日本における「カーボンニュートラル経営」研究の第一人者です。早くからサステナビリティの重要性を訴え、企業などのカーボンニュートラル化を推進してきました。『超入門カーボンニュートラル』(講談社+α新書)などの著作もあります。
その夫馬さんが、各分野で「カーボンニュートラル経営」に取り組んできた企業8社の経営者と対談したのが本書です。
つまり「対談集」であるわけですが、1章1人ずつの対談の末尾には、著者によるまとめ・総論が付されています。
それは、対談相手が属する業界の地球温暖化への関わりを概観したうえで、各企業が推進するカーボンニュートラル化の意義を解説するものです。
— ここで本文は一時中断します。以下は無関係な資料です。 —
(** ** The commit rule *)

Lemma committable_quorum i n t base bterm s nd c :
  i ∈ mems → configured C i n → committable n t base bterm (Z.of_nat c) →
  tainted s = false → (0 < c)%nat → lterm (a_log nd) c = a_term nd →
  (∀ p, p ∈ Peer_ID <$> peers n →
     match_rel s nd (map_get (matchIndex n) p) (default 0%nat (a_match nd !! p))) →
  ∃ q, quorum mems q ∧ ∀ v, v ∈ q → v = i ∨ (c <= default 0%nat (a_match nd !! v))%nat.
Proof.
  intros Hi Hc [_ Hmaj] Ht Hpos Hct Hm. destruct (peer_member C HC i n Hi Hc) as (Hnd & Hni & Hmem).
  set (ps := filter (λ p, Z.of_nat c <= map_get (matchIndex n) (Peer_ID p)) (peers n)) in *.
  assert (Peer_ID <$> ps `sublist_of` Peer_ID <$> peers n) as Hsub by (apply fmap_sublist, sublist_filter).
  assert (∀ v, v ∈ Peer_ID <$> ps → v ∈ Peer_ID <$> peers n ∧ Z.of_nat c <= map_get (matchIndex n) v) as Hps.
  { intros v (p & -> & Hp)%list_elem_of_fmap. apply list_elem_of_filter in Hp as [? Hp].
    split; [by apply list_elem_of_fmap_2|done]. }
  exists (i :: (Peer_ID <$> ps)). split; [split_and!|].
  - apply NoDup_cons. split; [|by eapply sublist_NoDup]. intros Hv. by apply Hni, Hps.
  - intros v [->|Hv]%elem_of_cons; [done|]. by apply Hmem, Hps.
  - rewrite (majority_configured C HC i n Hi Hc) in Hmaj. unfold replicas, majority_of in Hmaj. fold ps in Hmaj.
    cbn [length]. rewrite length_fmap.
    pose proof (Z.div_mod (Z.of_nat (length mems)) 2 ltac:(lia)).
    pose proof (Z.mod_pos_bound (Z.of_nat (length mems)) 2 ltac:(lia)). lia.
  - intros v [->|Hv]%elem_of_cons; [by left|right]. destruct (Hps v Hv) as [Hp Hle].
    destruct (Hm v Hp) as [_ Hmv]. by apply (Hmv Ht).
Qed.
簡にして要を得た優れた内容で、通読する時間がない場合、この総論部分だけを読んでも、かなり深い学びが得られるでしょう。
もちろん、メインとなる対談も充実しています。
食品・小売・農業・日用品・建設・新電力・伝統的ものづくり業……登場する8人は、それぞれ異なる分野のいわば“代表”であり、その分野における「カーボンニュートラル経営」の先駆者です。
(ちなみに、『理念と経営』にご登場いただいたことのある愛媛県今治市のタオルメーカー「IKEUCHI ORGANIC」も、そのうちの1社として登場しています)。
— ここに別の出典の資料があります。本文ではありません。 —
(** C10: on every [uint64] the loop of [formatBytes] ends with an exponent
    of at most 5 and with [div = 1024^(exp+1)], which has not wrapped
    around; the index into ["KMGTPE"] is in bounds and [formatBytes]
    returns its string without a panic, at the largest [uint64] too. *)
Theorem formatBytes_total (bytes : Z) :
  Int.is_uint64 bytes ->
  (exists div exp c,
      formatLoop (bytes / 1024) 1024 0 = (div, exp)
      /\ 0 <= exp <= 5
      /\ div = 1024 ^ (exp + 1)
      /\ byteAt "KMGTPE" exp = Some c
      /\ (formatBytes bytes = Some (PlainBytes bytes)
          \/ formatBytes bytes = Some (ScaledBytes bytes div c)))
  /\ formatBytes Int.uint64_max
     = Some (ScaledBytes Int.uint64_max (2 ^ 60) "E").
Proof.
  unfold Int.is_uint64, Int.uint64_max. intros Hb.
  split; [| vm_compute; reflexivity].
  destruct (formatLoop_rounds 5 (bytes / 1024) 1024 0)
    as (j & Hj & Heq & _ & _).
  - split; [apply Z.div_pos; lia |].
    apply Z.div_lt_upper_bound; [lia |]. simpl. lia.
  - lia.
  - simpl. lia.
  - destruct (byteAt_units j) as [c Hc]; [simpl in Hj; lia |].
    exists (1024 * 1024 ^ j), (0 + j), c. simpl in Hj.
    split; [assumption |]. split; [lia |]. split.
    { rewrite Z.add_0_l, Z.pow_add_r by lia. lia. }
    split; [rewrite Z.add_0_l; assumption |].
    unfold formatBytes. destruct (bytes <? 1024); [left; reflexivity |].
    right. rewrite Heq, Z.add_0_l, Hc. reflexivity.
Qed.

Lemma formatBytes_total_witness :
  (exists div exp c,
      formatLoop (1536 / 1024) 1024 0 = (div, exp)
      /\ 0 <= exp <= 5
      /\ div = 1024 ^ (exp + 1)
      /\ byteAt "KMGTPE" exp = Some c
      /\ (formatBytes 1536 = Some (PlainBytes 1536)
          \/ formatBytes 1536 = Some (ScaledBytes 1536 div c)))
  /\ formatBytes Int.uint64_max
     = Some (ScaledBytes Int.uint64_max (2 ^ 60) "E").
Proof.
  apply (formatBytes_total 1536).
  unfold Int.is_uint64, Int.uint64_max. lia.
Defined.

(** The table of [TestFormatBytes]: the unit and the divisor of each
    entry, the quotient being left to [fmt.Sprintf]. *)
Example formatBytes_test_table :
  formatBytes 0 = Some (PlainBytes 0)
  /\ formatBytes 512 = Some (PlainBytes 512)
  /\ formatBytes 1024 = Some (ScaledBytes 1024 1024 "K")
  /\ formatBytes 1048576 = Some (ScaledBytes 1048576 (1024 ^ 2) "M")
  /\ formatBytes 1073741824 = Some (ScaledBytes 1073741824 (1024 ^ 3) "G")
  /\ formatBytes 1099511627776 = Some (ScaledBytes 1099511627776 (1024 ^ 4) "T")
  /\ formatBytes 1536 = Some (ScaledBytes 1536 1024 "K")
  /\ formatBytes 2621440 = Some (ScaledBytes 2621440 (1024 ^ 2) "M").
Proof. repeat split; vm_compute; reflexivity. Qed.

(** ** The download phase *)

Section DownloadFacts.

Context `{Filepath}.
Variable cfg : Config.
Variable io : FileInfo -> IO.
Variable files : list FileInfo.

Lemma pending_insert ws i w w' :
  ws !! i = Some w ->
  (pending (<[i := w']> ws) + Nat.b2n (inFlight w)
   = pending ws + Nat.b2n (inFlight w'))%nat.
Proof.
  unfold pending. revert i. induction ws as [| x ws IH]; intros i Hi.
  - destruct i; discriminate.
  - destruct i as [| i]; simpl in *.
    + injection Hi as ->. destruct (inFlight w), (inFlight w'); simpl; lia.
    + specialize (IH i Hi). destruct (inFlight x); simpl; lia.
Qed.

Lemma pending_app ws w :
  pending (ws ++ [w]) = (pending ws + Nat.b2n (inFlight w))%nat.
Proof.
  unfold pending. rewrite List.filter_app, length_app. simpl.
  destruct (inFlight w); reflexivity.
Qed.

Lemma pending_zero ws w :
  pending ws = 0%nat -> In w ws -> inFlight w = false.
Proof.
  unfold pending. induction ws as [| x ws IH]; simpl; [tauto |].
  destruct (inFlight x) eqn:Hx; simpl; [discriminate |].
  intros Hz [<- | Hin]; auto.
Qed.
彼らの経営ノウハウを、著者は専門家ならではの的確なレスポンスで、鮮やかに引き出していきます。同じ分野の中小企業経営者はもちろんのこと、それ以外の経営者であっても、実践的ノウハウが大いに参考になるでしょう。
カーボンニュートラルが経営を強くする
8人との対談を終えたあと、著者が全体を総括する形で書かれているのが、終章「カーボンニュートラルは経営を強くする武器になる!」です。この章題は、本書全体を象徴するフレーズとも言えます。
一般には、「カーボンニュートラルを目指すことによって、製造などの手間が増え、コストは増大する。それは経営の足枷になる」というイメージが強いでしょう。
本書の「はじめに」の次の一節は、そのイメージを踏まえたのです。
《おそらく、カーボンニュートラルの話を耳にした経営者の多くは、嫌な顔をすることが多いだろう。今でも経営が大変なのに、カーボンニュートラルなんてやっていられないよということに違いない。特に、中堅・中小企業からは、大企業以上に抵抗感が強いように感じる》
つまり、“カーボンニュートラルの推進は、経営上の余力がある勝ち組企業が、その余力を使って社会貢献として行うもの”というイメージです。
ところが、じつは必ずしもそうではなく、カーボンニュートラルに取り組んだことによって業績が上向く事例も多いのです。なぜそうなるのかは、本書を読めばわかります。
《政府はカーボンニュートラルを進める企業に味方する》からでもありますが、それだけではありません。カーボンニュートラル推進が、むしろコスト削減と経営体質強化につながるケースも多いのです。
《今回紹介した8社からは、コスト削減に繫げられたという話がいくつも登場している。省エネ型の機器を導入したことや、製法・農法を改善したことで、燃料や資源の購入費を減らすことが出来、結果的に設備導入コスト以上にコストを減らすことが出来ているものも多い》
もちろん、コスト増大につながるケースもあるわけですが、それでも、時代の変化に対応するためには、あらゆる分野の企業がカーボンニュートラルを目指さざるを得ません。
そこで思い出すのは、1970年代、米国の厳しい自動車排ガス規制を乗り越えるべく懸命に努力したことが、日本の自動車メーカーの技術力を高め、強くしたという歴史的事実です。
同様に、カーボンニュートラルを他人事ではなく「自分事」として捉え、自社に何ができるかを真剣に模索した中小企業が、これからの時代に生き残るのでしょう。
そのための「サバイバル戦略」を考えるヒントが、随所にちりばめられた良書です。